• Bond return hits cash target in minutes
• Moscovici: Greece on track for June deal
• Institutions back in Athens probably earlier than expected
• BoG Stournaras says he’s target of dirty tricks campaign
• Terror group gunman granted second furlough
# Greece’s first test of the markets this year showed strong investor interest, calming government anxiety at the end of a turbulent week in global markets.
After a two-day delay, the government auctioned a seven-year bond, easily hitting its EUR3 billion at a rate that sank slightly from the starting point to 3.5 percent.
Offers were double the target in the first hour, financial officials said.
Finance Minister Euclid Tsakalotos said the sale vindicated the government’s position that Greece can exit the bailout without a backup loan from creditors.
“Today’s (auction) demonstrates that not only can we raise new funds, but that we can do so in unfavorable conditions,” he said.
# Pierre Moscovici, the EU finance commissioner, said Greece is on track for a bailout exit deal by late June and praised reforms by the Tsipras government.
On a two-day visit, Moscovici backed Greece’s desire for a “clean exit” from the bailout in August. “When you’re in the program, you’re in the program. When you’re out, you’re out,” he told the prime minister.
Lenders are negotiating the terms of Greece’s exit: Post-program surveillance of reforms in exchange for debt relief and also tying repayment terms to growth rates to avoid heavy commitments in a recession.
Post-bailout monitoring “won’t be something special for Greece,” he said. The question is “what sort of supervision will be needed: Not an intrusion by EU officials so that it allows the government to take charge of its growth strategy.”
Members of a Euro working group met in Brussels yesterday to examine outstanding reforms in Greece, setting a February 19 deadline for their completion.
Moreover, according to a Greek source, the next mission of the institutions in Greece will take place earlier than expected, probably on February 26th.
# Bank of Greece Governor Yannis Stournaras lashed at the government yesterday, accusing it of waging a dirty tricks campaign against him in an effort to remove him from the post. Stournaras, who served as finance minister in the previous conservative government, is one of 10 politicians named in a judicial investigation into alleged bribes paid by Swiss drug-maker Novartis to boost price and market-share of its drugs. “The effort of some to involve me and my family, in the Novartis scandal, will fall flat,” he said in a statement. “My record is totally clear … and cannot be tarnished by those who seek my extermination. It follows similar attacks that I have suffered for the last three years and has a single purpose: My expulsion from the administration of the Bank of Greece administration.”
Politicians named in the investigation continued their strongly worded attacks against the government, demanding that parliament be allowed to question three protected informants whose testimony formed the basis of the allegations against them. The government said attacks were designed to try and intimidate the judiciary. Prime Minister Tsipras chaired an executive committee meeting if his left-wing Syriza party to discuss developments in the Novartis scandal.

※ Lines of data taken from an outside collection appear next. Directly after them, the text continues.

(* ===== verification/Trace.v ===== *)
(** * The trace of the namespace table

    Compiled with XMLIMPORT_TRACE, [Nodeset_getSortedNodes] prints the
    namespace table before it sorts: two header lines, then one line per
    cell with the index of the cell in the file, the index of the host and
    the URI.  The output is modelled as the list of the strings the calls
    of printf write.  Printing reads both fields of every cell: an index
    that was never written and a URI that is NULL are undefined behaviour
    of the traced build only.

    The theorems say what is printed after a load (the declared
    namespaces, in the order of the document, with the numbers of the
    host), that tracing does not change what the function returns, and
    which documents the traced build cannot print. *)

From Stdlib Require Import Ascii String.
From stdpp Require Import strings gmap pretty.
From S2P Require Import Prelude CString Model Namespace Attributes Alias Classifier.
From S2P Require Import Sorter Builder Emit Machine Driver Abstract Refinement.
From S2P Require Import Delivery.

(** ** The output *)

Definition TAB : string := String (ascii_of_nat 9) "".
Definition NL : string := String (ascii_of_nat 10) "".

(** The two header lines. *)
Definition trace_header : list string :=
  ["--- namespace table ---" +:+ NL; "FileIdx ServerIdx URI" +:+ NL].

(** What [printf("%zu\t%zu\t%s\n", ...)] writes. *)
Definition trace_text (fileIndex : nat) (idx : Z) (name : string) : string :=
  pretty (N.of_nat fileIndex) +:+ TAB +:+ pretty (Z.to_N idx) +:+ TAB +:+ name +:+ NL.

(** One turn of the loop: the two fields of the cell are read. *)
Definition trace_line (out : list string) (cell : nat * TNamespace)
  : res (list string) :=
  let* idx := initialised (TNamespace.idx cell.2) in
  let* name := nonnull (TNamespace.name cell.2) in
  Ok (out ++ [trace_text cell.1 idx name]).

(** The block under [#ifdef XMLIMPORT_TRACE]. *)
Definition trace_namespaces (namespaces : list TNamespace) : res (list string) :=
  res_fold trace_line (imap pair namespaces) trace_header.

Section traced.
Context `{Sorter}.
Implicit Types (w : World) (doc : Document) (nsCallback : addNamespaceCb).

(** [Nodeset_getSortedNodes] of the traced build: what it prints, and what
    it returns. *)
Definition Nodeset_getSortedNodes_traced w : res (list string * (bool * World)) :=
  let* out := trace_namespaces (namespaces_of w) in
  let* r := Nodeset_getSortedNodes w in
  Ok (out, r).

(** ** What is printed *)

(** The line of a cell whose two fields are set. *)
Definition line_of (cell : nat * TNamespace) : option string :=
  idx ← TNamespace.idx cell.2;
  name ← TNamespace.name cell.2;
  Some (trace_text cell.1 idx name).

Lemma trace_line_Ok out cell out' :
  trace_line out cell = Ok out' <-> exists l, line_of cell = Some l /\ out' = out ++ [l].
Proof.
  unfold trace_line, line_of.
  destruct (TNamespace.idx cell.2), (TNamespace.name cell.2); cbn; naive_solver.
Qed.

(** The loop prints the lines of the cells, in order, as long as each
    cell has both fields. *)
Lemma trace_lines_Ok cells out out' :
  res_fold trace_line cells out = Ok out' <->
  exists ls, Forall2 (fun cell l => line_of cell = Some l) cells ls /\ out' = out ++ ls.
Proof.
  revert out. induction cells as [|cell cells IH]; intros out; cbn [res_fold].
  - split; [intros [= <-]; exists []; by rewrite app_nil_r|].
    intros (ls & ->%Forall2_nil_inv_l & ->). by rewrite app_nil_r.
  - destruct (trace_line out cell) as [out1|u] eqn:E; cbn [res_bind].
    + apply trace_line_Ok in E as (l & Hl & ->). rewrite IH. split.
      * intros (ls & Hls & ->). exists (l :: ls). rewrite <- app_assoc.
        split; [by constructor | done].
      * intros (ls & (l' & ls' & Hl' & Hls' & ->)%Forall2_cons_inv_l & ->).
        exists ls'. rewrite <- app_assoc. split; [done|]. cbn. congruence.
    + split; [done|].
      intros (ls & (l' & ls' & Hl' & Hls' & ->)%Forall2_cons_inv_l & ->).
      assert (trace_line out cell = Ok (out ++ [l'])) as Hok
        by (apply trace_line_Ok; eauto).
      congruence.
Qed.

(** The text of the line of a declared namespace. *)
Definition declared_line nsCallback (i : nat) (uri : string) : string :=
  trace_text i (to_size_t (to_int (nsCallback (Some uri)))) uri.

(** The lines of a document whose URI elements all have a text. *)
Definition trace_of nsCallback (uris : list string) : list string :=
  trace_header ++
  trace_text 0 0 "http://opcfoundation.org/UA/" ::
  imap (fun i => declared_line nsCallback (S i)) uris.

Lemma declared_lines nsCallback (uris : list string) k :
  Forall2 (fun cell l => line_of cell = Some l)
    (imap (fun i => pair (k + i)) (declared nsCallback <$> (Some <$> uris)))
    (imap (fun i => declared_line nsCallback (k + i)) uris).
Proof.
  revert k. induction uris as [|uri uris IH]; intros k; [constructor|].
  cbn [fmap list_fmap imap]. constructor.
  - unfold line_of, declared, declared_line. cbn. by rewrite Nat.add_0_r.
  - specialize (IH (S k)).
    erewrite imap_ext; [erewrite (imap_ext _ (fun i => declared_line _ (S k + i)));
                        [exact IH|]|]; intros i x _; cbn; f_equal; lia.
Qed.

(** C31. The traced build on a loaded document whose URI elements all have
    a text prints the header, the line of namespace 0 and one line per URI
    element, in the order of the document, with the position of the
    element and the number the host returned for it; and it returns what
    the untraced build returns. *)
Theorem traced_loaded nsCallback doc (uris : list string) w :
  load doc (Nodeset_new nsCallback) = Ok w ->
  uris_of doc = Some <$> uris ->
  Nodeset_getSortedNodes_traced w =
    res_map (pair (trace_of nsCallback uris)) (Nodeset_getSortedNodes w).
Proof.
  intros [Hns _]%loaded_namespaces Huris. unfold Nodeset_getSortedNodes_traced.
  assert (trace_namespaces (namespaces_of w) = Ok (trace_of nsCallback uris)) as ->;
    [|by destruct (Nodeset_getSortedNodes w)].
  rewrite Hns, Huris. unfold trace_namespaces. apply trace_lines_Ok.
  eexists. split; [|done]. cbn [imap]. constructor; [done|].
  apply (declared_lines nsCallback uris 1).
Qed.

(** C39. A URI element without text makes the traced build print a NULL
    string: its behaviour is undefined on a document on which the untraced
    build is defined. *)
Theorem traced_null_uri nsCallback doc w :
  load doc (Nodeset_new nsCallback) = Ok w -> None ∈ uris_of doc ->
  exists u, Nodeset_getSortedNodes_traced w = Trap u.
Proof.
  intros [Hns _]%loaded_namespaces Hnone. unfold Nodeset_getSortedNodes_traced.
  destruct (trace_namespaces (namespaces_of w)) as [out|u] eqn:E; [|by exists u].
  apply trace_lines_Ok in E as (ls & Hls & _). rewrite Hns in Hls. exfalso.
  apply list_elem_of_lookup in Hnone as [i Hi].
  assert (imap pair (TNamespace.mk (Some 0%Z) (Some "http://opcfoundation.org/UA/"%string)
                     :: (declared nsCallback <$> uris_of doc)) !! S i
          = Some (S i, declared nsCallback None)) as Hcell
    by (rewrite list_lookup_imap, lookup_cons, list_lookup_fmap; unfold cstr in *;
        by rewrite Hi).
  destruct (Forall2_lookup_l _ _ _ _ _ Hls Hcell) as (l & _ & Hl). done.
Qed.

End traced.
Lemma decode_node_ok (e : NodeElem) :
  ok_node (length namespaces) e = true ->
  exists n, decode_node aliases namespaces (NodeElem.nodeClass e)
              (NodeElem.attributes e) = Ok n.
Proof.
  unfold ok_node, decode_node. rewrite !andb_true_iff.
  intros [[[Hid Hbn] Hext] _].
  destruct (extractNodedId_ok namespaces Hready _ Hid) as [id ->].
  destruct (extractBrowseName_ok namespaces Hready _ Hbn) as [bn ->].
  destruct (decode_ext_ok _ _ Hext) as [ext ->]. by eexists.
Qed.

(** A Reference element decodes to a record with its target, inverse
    exactly when the element is. *)
Lemma decode_reference_ok table (e : RefElem) :
  ok_reference (length namespaces) e = true ->
  exists h r, decode_reference aliases namespaces table e = Ok (h, r) /\
    is_Some (ARef.target r) /\ ARef.isForward r = negb (is_inverse e).
Proof.
  unfold ok_reference, decode_reference, is_inverse. rewrite andb_true_iff.
  intros [Hty Htg]. destruct (attr_value_IsForward (RefElem.attributes e)) as [s ->].
  destruct (resolve_ok namespaces Hready aliases _ Hty) as [ty ->].
  destruct (extractNodedId_ok namespaces Hready _ Htg) as [tg ->]. cbn.
  eexists _, _. split; [done|]. split; [by eexists|]. by rewrite negb_involutive.
Qed.

End decoders.

Section building.
Implicit Types (a : Abs) (l hier nonHier : list ARef) (refs : list RefElem).
(* ===== verification/_CoqProject ===== *)
-Q . S2P
Prelude.v
F64.v
Model.v
Source.v
Wire.v
Cache.v
CacheFifo.v
Archive.v
Batcher.v
BatcherProofs.v
Cidr.v
Catalogues.v
Environment.v
Secrets.v
Settings.v
Ui.v
SettingsProofs.v
CachePaths.v
UiDoc.v
UiEffect.v
Control.v
Report.v
Capture.v
Console.v
Gvret.v
Forward.v
ForwardProofs.v
Listener.v
Launch.v
Rows.v
Store.v
Keys.v
Gateway.v
Assignments.v
ServeLoop.v
Sql.v
Frames.v
Schema.v
Migrations.v
Startup.v
Events.v
Import.v
Wtar.v
Swap.v
Running.v
Http.v
System.v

# Convicted terror group gunman Dimitris Koufodinas is due to receive a second prison furlough in three months, despite protests from the families of victims and government officials from the U.S. and Britain. Koufodinas serving life for participating in 11 assassinations carried out by the far-left armed group November 17. Its victims include officials from the United States, Britain and Turkey, as well as Greek politicians, publishers, and businessmen. Using the code name Loukas, Koufodinas evaded arrest for years, posing as a beekeeper and a maths teacher. He has never expressed remorse for his actions, and defending in an autobiography he wrote in prison. 17N group members were arrested in the wake of failed bomb attack in 2002.
On our Radar: Post bailout rethink proposal
A Greek think-tank is calling on the government and rescue lenders to revise existing agreements, lowering budget surplus targets to better manage the country’s debt management, social insurance, and tax system.
In the proposal, conducted by former MinFin Nikos Christodoulakis, prof. of insurance science Miltiadis Nektarios and former Public Revenue Gen. Sec. and MP Harry Theoharis, the think-tank diaNEOsis said the revised deal would allow the public investment equivalent to 2 percent of GDP, creating 350,000 new jobs by 2030, EUR2 billion additional tax revenues, and debt reduction below 100% of GDP by the middle of the next decade. The study has been already presented to experts of the institutions. Nevertheless, a revise of the country’s fiscal targets remains unlikely.